Tyrissa stood on an open veranda that wrapped around the third floor of a Heights mansion, the fire-lit city stretching out below. A string of party-goers lined the stonework railing in front of her. Another series of bursts in the sky drew gasps of awe, and Tyrissa could hear the cheers of the crowds thronging across the city beneath the false thunder rolling across the sky. Down the hillside, many other mansions were similarly lit up with private parties hosted and attended by the city’s elite. The view from this Heights manor was superb, but Tyrissa couldn’t help but think the festivities along the Rift would be more fun. For that matter, she’d rather be in the Rift training with Settan. They’d only had two sessions so far and she had already improved her handling of elemental ea
rth magicks to the point where she tried to conserve a small amount whenever possible, the steady presence in her core making her more surefooted. She was hungry for more practice, for more familiarity with the flows and interaction of the elemental powers.

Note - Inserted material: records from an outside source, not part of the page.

(** * JFR checkpoint type serializers (jfrType.cpp)

    A shallow embedding of
    [src/share/vm/jfr/recorder/checkpoint/types/jfrType.cpp]: the thread
    closure that enumerates live threads into a count-prefixed pool, the
    enum-to-name table serializers, and the single-thread serializer.

    The checkpoint writer, the thread accessors and the enumerations live in
    other files of the VM; they appear here as a model of the writer's
    protocol and as the fields of the class [HotSpot]. *)

From Stdlib Require Import ZArith String Lia.
From stdpp Require Import base list.

Local Open Scope Z_scope.
Local Open Scope nat_scope.

(** ** Scalars *)

(** [u4] and [traceid] (a [u8]) are carried as [Z]; the only arithmetic the
    file does on them is [++_count] on a [u4], whose wrap-around is
    [u4_incr]. *)
Definition u4 := Z.
Definition traceid := Z.
Definition u4_modulus : Z := 2 ^ 32.
Definition u4_incr (n : u4) : u4 := ((n + 1) mod u4_modulus)%Z.

(** A [const char*]: [None] is the NULL pointer. *)
Definition cstring := option string.

Definition is_NULL (s : cstring) : bool :=
  match s with
  | None => true
  | Some _ => false
  end.

(** A thread object, named by its address. *)
Definition Thread := nat.

(** ** The checkpoint writer *)

(** What calls outside this file put into the writer. *)
Inductive foreign :=
| ThreadGroup_all                      (* JfrThreadGroup::serialize(writer) *)
| ThreadGroup_chain (group : traceid)  (* JfrThreadGroup::serialize(&writer, id) *)
| ThreadState_all.                     (* JfrThreadState::serialize(writer) *)

(** One cell of the writer's buffer per call that appends to it. *)
Inductive slot :=
| SReserved (size : nat)     (* reserve(size): allocated, content undefined *)
| SCount (n : u4)            (* write_count *)
| SKey (k : traceid)         (* write_key *)
| SString (s : cstring)      (* write of a C string, NULL included *)
| STraceId (v : traceid)     (* write(traceid) *)
| SForeign (f : foreign).    (* written by code outside this file *)

(** Modelled from the spec: JfrCheckpointWriter (jfrCheckpointWriter.hpp is
    not part of the sources).  The buffer is split at the cursor: [written]
    is what lies before it, [stale] what a rewind left behind it.  Offsets
    count slots, the byte encoding of a slot not being fixed here. *)
Record JfrCheckpointWriter := mkWriter {
  written : list slot;
  stale : list slot
}.

Definition buffer (w : JfrCheckpointWriter) : list slot := written w ++ stale w.
Definition cursor (w : JfrCheckpointWriter) : nat := length (written w).

(** Modelled from the spec: JfrCheckpointContext, a snapshot of the cursor. *)
Definition JfrCheckpointContext := nat.

(** Modelled from the spec: JfrCheckpointWriter::context. *)
Definition context (w : JfrCheckpointWriter) : JfrCheckpointContext := cursor w.

(** Modelled from the spec: JfrCheckpointWriter::set_context, a rewind of the
    cursor that truncates nothing. *)
Definition set_context (ctx : JfrCheckpointContext) (w : JfrCheckpointWriter)
  : JfrCheckpointWriter :=
  {| written := take ctx (written w);
     stale := drop ctx (written w) ++ stale w |}.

‘The wind drives fire’s dance’. The display in the sky made her think back to Ash. She felt that she needed to help her, that the girl was caught up in a fight that would grind her down to nothing. Perhaps that could be her contribution to the group: to break whatever tie Ash had to Vralin. A decent idea even if she had no idea how to accomplish it. Their meetings thus far were more chance than anything else, as unpredictable as Ash’s elemental patron.
Tyrissa scanned the rooftops of Khalanheim, her eyes catching little bursts of fiery light from smaller celebrations. The Skyfire Festival was a stark contrast to the Morg equivalent, a subdued, even solemn mid-winter feast when the days were all too brief. The difference must have been a result of the mild, soft winters this far south. Liran had said that they might see snow this year. Might! In any case, Tyrissa was working tonight and was in no position to celebrate. She wore the full formal Cadre uniform and cut a fine figure, Caliss having worked her magick once again, though this time there was far more red than white to suit the occasion.
Olivianna Alvedo stood a short distance away along the handrail, watching the fireworks with a young Khalan man. She wore red, of course, with a string of garnets around her neck that dipped low towards a generous neckline. It was her typical flaunting of the Khalan style, an attention grabber among the similarly brilliant colored outfits of the locals. The couple moved in a pattern: watch a burst of fireworks, he would lean in and whisper some comment, she would laugh. It felt as scripted as a stage play but, to be fair, she actually seemed to like this one.
The winds jumped higher and turned the cool night air from refreshing to biting. Olivianna and her suitor turned from the railing for the warmth of the party inside. Tyrissa followed, her charge’s red shadow. Two waist-high decorative braziers flanked the double doors that led into the mansion from the veranda, the flames within dancing wildly in the winds. Another couple stood over one brazier and dropped a pair of tightly folded pieces of paper into the fire in unison. Their wishes or goals for the new year would be written on the paper, another aspect of the Skyfire festival wholly different from the Morg version.